Collected data:
#####
Lemma append_ok st st1 l n : heap_rep st l -> grown st st1 n -> 1 <= n ->
  g_heap_mapped_end st1 <= HEAP_START + HEAP_MAX_SIZE ->
  let new := g_heap_mapped_end st in
  exists hs', append_block new st1 = Ok (with_headers st1 hs') /\
    heap_rep (with_headers st1 hs') (l ++ [mkB new (n * PAGE_SIZE - HEADER_SIZE) true]).
Proof.
  intros Hrep Hgr Hn Hmax new. pose proof Hrep as [Hc Hf Hne Hlay Hend Hpg _ _].
  destruct Hgr as [Gh Gf Ge Gv _ Gm]. pose proof (laid_out_inside st1 l HEAP_START new) as Hin.
  destruct (exists_last Hne) as (l1 & t & ->).
  assert (Hin' : inside st1 (l1 ++ [t])).
  { apply Hin; [done | unfold new, PAGE_SIZE in *; lia | done]. } clear Hin.
  assert (Hlt : forall c, c ∈ l1 ++ [t] -> addr c <> new).
  { intros c Hc'. destruct (laid_out_in _ _ _ _ Hlay Hc') as (? & Hb & ? & _).
    unfold bend, HEADER_SIZE in Hb. subst new. lia. }
  unfold append_block.
  assert (Hnew : in_heap new st1 = true) by (apply in_heap_addr; unfold PAGE_SIZE, HEADER_SIZE in *; lia).
  assert (Esz : u64 (g_heap_mapped_end st1 - new - HEADER_SIZE) = n * PAGE_SIZE - HEADER_SIZE).
  { subst new. unfold PAGE_SIZE, HEADER_SIZE, HEAP_START, HEAP_MAX_SIZE in *. rewrite u64_small; lia. }
  rewrite Esz.
  run_call (hset_ok new (mkBlock (n * PAGE_SIZE - HEADER_SIZE) true 0 0) st1 Hnew).
  set (st2 := with_headers st1 _).
  assert (Hc2 : chain (headers st2) 0 (l1 ++ [t]) 0).
  { simpl. rewrite Gh. by apply chain_insert_out. }
  assert (Etail : find_tail (list_fuel st2) (g_first_block st2) st2 = Ok (addr t)).
  { change (g_first_block st2) with (g_first_block st1). rewrite Gf, Hf, <- (last_addr_app 0 l1 t).
    apply find_tail_ok; try done. unfold list_fuel.
    pose proof (chain_length _ _ _ _ _ _ Hc2 Hlay). lia. }
  run_call Etail. pose proof Hc2 as [Hc21 [Hbt _]]%chain_app. simpl hd_addr in *.
  destruct (Hin' t) as [Hit _]; [set_solver|].
  erewrite hmod_ok; [|exact Hit|exact Hbt]. cbn [mbind outcome_bind].
  assert (Htn : addr t <> new) by (apply Hlt; set_solver).
  erewrite hmod_ok; [|exact Hnew|]. 2:{ simpl. rewrite lookup_insert_ne by done. apply lookup_insert_eq. }
  eexists. split; [reflexivity|].
  unfold set_next, set_prev. cbn [bsize bfree bnext bprev with_headers headers].
  split; simpl; try done.
  - apply chain_app. split.
    + apply chain_insert_out; [done|]. apply (chain_set_last _ 0 l1 t 0); [|done].
      intros c Hc'. pose proof (laid_out_mid _ l1 t [] _ Hlay) as (H1 & _).
      specialize (H1 c Hc'). destruct (laid_out_in _ _ _ c Hlay) as (_ & _ & ? & _); [set_solver|].
      unfold bend, HEADER_SIZE in *. lia.
    + split; [|done]. rewrite last_addr_app, lookup_insert_eq. done.
  - rewrite Gf, Hf. by destruct l1.
  - by destruct l1.
  - apply laid_out_app. exists new. split; [done|]. simpl. unfold bend. simpl.
    unfold HEADER_SIZE, ALIGNMENT, PAGE_SIZE in *. rewrite Ge.
    split_and!; try lia; Z.to_euclidean_division_equations; lia.
  - unfold PAGE_SIZE in *. lia.
  - rewrite Ge, Z.mod_add by done. done.
Qed.

(** ** Releasing a block *)

(** Rewriting the header of [b] in place. *)
Lemma rep_set_block st l1 b b' l2 : heap_rep st (l1 ++ b :: l2) -> addr b' = addr b ->
  0 <= bsz b' -> bsz b' mod ALIGNMENT = 0 -> bend b' <= bend b ->
  heap_rep (with_headers st (<[addr b := mkBlock (bsz b') (bfr b') (hd_addr l2 0) (last_addr 0 l1)]>
    (headers st))) (l1 ++ b' :: l2).
Proof.
  intros Hrep Ha Hs Hm He. pose proof (rep_middle st l1 b l2 Hrep) as Hmid.
  destruct (middle_distinct _ _ _ _ (addr b) Hmid) as [Hn1 Hn2].
  { pose proof (mid_size _ _ _ _ Hmid). unfold bend, HEADER_SIZE. lia. }
  apply (rep_update st (l1 ++ b :: l2)); try done.
  - apply chain_app. simpl. rewrite Ha. split_and!.
    + apply chain_insert_out; [done|]. apply Hmid.
    + by rewrite lookup_insert_eq.
    + apply chain_insert_out; [done|]. apply Hmid.
  - rewrite !hd_addr_app. simpl. by rewrite Ha.
  - by destruct l1.
  - pose proof (rep_layout st _ Hrep) as (mid & Hl1 & Hl2)%laid_out_app. apply laid_out_app.
    exists mid. split; [done|]. simpl in *. rewrite Ha. destruct Hl2 as (? & ? & ? & ? & Hl2).
    split_and!; try done. by apply (laid_out_weaken (bend b) _ (g_heap_mapped_end st)); [|lia|].
Qed.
#####
Above are the entries; give them back verbatim.

_Solution to the problem_:
Lemma append_ok st st1 l n : heap_rep st l -> grown st st1 n -> 1 <= n ->
  g_heap_mapped_end st1 <= HEAP_START + HEAP_MAX_SIZE ->
  let new := g_heap_mapped_end st in
  exists hs', append_block new st1 = Ok (with_headers st1 hs') /\
    heap_rep (with_headers st1 hs') (l ++ [mkB new (n * PAGE_SIZE - HEADER_SIZE) true]).
Proof.
  intros Hrep Hgr Hn Hmax new. pose proof Hrep as [Hc Hf Hne Hlay Hend Hpg _ _].
  destruct Hgr as [Gh Gf Ge Gv _ Gm]. pose proof (laid_out_inside st1 l HEAP_START new) as Hin.
  destruct (exists_last Hne) as (l1 & t & ->).
  assert (Hin' : inside st1 (l1 ++ [t])).
  { apply Hin; [done | unfold new, PAGE_SIZE in *; lia | done]. } clear Hin.
  assert (Hlt : forall c, c ∈ l1 ++ [t] -> addr c <> new).
  { intros c Hc'. destruct (laid_out_in _ _ _ _ Hlay Hc') as (? & Hb & ? & _).
    unfold bend, HEADER_SIZE in Hb. subst new. lia. }
  unfold append_block.
  assert (Hnew : in_heap new st1 = true) by (apply in_heap_addr; unfold PAGE_SIZE, HEADER_SIZE in *; lia).
  assert (Esz : u64 (g_heap_mapped_end st1 - new - HEADER_SIZE) = n * PAGE_SIZE - HEADER_SIZE).
  { subst new. unfold PAGE_SIZE, HEADER_SIZE, HEAP_START, HEAP_MAX_SIZE in *. rewrite u64_small; lia. }
  rewrite Esz.
  run_call (hset_ok new (mkBlock (n * PAGE_SIZE - HEADER_SIZE) true 0 0) st1 Hnew).
  set (st2 := with_headers st1 _).
  assert (Hc2 : chain (headers st2) 0 (l1 ++ [t]) 0).
  { simpl. rewrite Gh. by apply chain_insert_out. }
  assert (Etail : find_tail (list_fuel st2) (g_first_block st2) st2 = Ok (addr t)).
  { change (g_first_block st2) with (g_first_block st1). rewrite Gf, Hf, <- (last_addr_app 0 l1 t).
    apply find_tail_ok; try done. unfold list_fuel.
    pose proof (chain_length _ _ _ _ _ _ Hc2 Hlay). lia. }
  run_call Etail. pose proof Hc2 as [Hc21 [Hbt _]]%chain_app. simpl hd_addr in *.
  destruct (Hin' t) as [Hit _]; [set_solver|].
  erewrite hmod_ok; [|exact Hit|exact Hbt]. cbn [mbind outcome_bind].
  assert (Htn : addr t <> new) by (apply Hlt; set_solver).
  erewrite hmod_ok; [|exact Hnew|]. 2:{ simpl. rewrite lookup_insert_ne by done. apply lookup_insert_eq. }
  eexists. split; [reflexivity|].
  unfold set_next, set_prev. cbn [bsize bfree bnext bprev with_headers headers].
  split; simpl; try done.
  - apply chain_app. split.
    + apply chain_insert_out; [done|]. apply (chain_set_last _ 0 l1 t 0); [|done].
      intros c Hc'. pose proof (laid_out_mid _ l1 t [] _ Hlay) as (H1 & _).
      specialize (H1 c Hc'). destruct (laid_out_in _ _ _ c Hlay) as (_ & _ & ? & _); [set_solver|].
      unfold bend, HEADER_SIZE in *. lia.
    + split; [|done]. rewrite last_addr_app, lookup_insert_eq. done.
  - rewrite Gf, Hf. by destruct l1.
  - by destruct l1.
  - apply laid_out_app. exists new. split; [done|]. simpl. unfold bend. simpl.
    unfold HEADER_SIZE, ALIGNMENT, PAGE_SIZE in *. rewrite Ge.
    split_and!; try lia; Z.to_euclidean_division_equations; lia.
  - unfold PAGE_SIZE in *. lia.
  - rewrite Ge, Z.mod_add by done. done.
Qed.

(** ** Releasing a block *)

(** Rewriting the header of [b] in place. *)
Lemma rep_set_block st l1 b b' l2 : heap_rep st (l1 ++ b :: l2) -> addr b' = addr b ->
  0 <= bsz b' -> bsz b' mod ALIGNMENT = 0 -> bend b' <= bend b ->
  heap_rep (with_headers st (<[addr b := mkBlock (bsz b') (bfr b') (hd_addr l2 0) (last_addr 0 l1)]>
    (headers st))) (l1 ++ b' :: l2).
Proof.
  intros Hrep Ha Hs Hm He. pose proof (rep_middle st l1 b l2 Hrep) as Hmid.
  destruct (middle_distinct _ _ _ _ (addr b) Hmid) as [Hn1 Hn2].
  { pose proof (mid_size _ _ _ _ Hmid). unfold bend, HEADER_SIZE. lia. }
  apply (rep_update st (l1 ++ b :: l2)); try done.
  - apply chain_app. simpl. rewrite Ha. split_and!.
    + apply chain_insert_out; [done|]. apply Hmid.
    + by rewrite lookup_insert_eq.
    + apply chain_insert_out; [done|]. apply Hmid.
  - rewrite !hd_addr_app. simpl. by rewrite Ha.
  - by destruct l1.
  - pose proof (rep_layout st _ Hrep) as (mid & Hl1 & Hl2)%laid_out_app. apply laid_out_app.
    exists mid. split; [done|]. simpl in *. rewrite Ha. destruct Hl2 as (? & ? & ? & ? & Hl2).
    split_and!; try done. by apply (laid_out_weaken (bend b) _ (g_heap_mapped_end st)); [|lia|].
Qed.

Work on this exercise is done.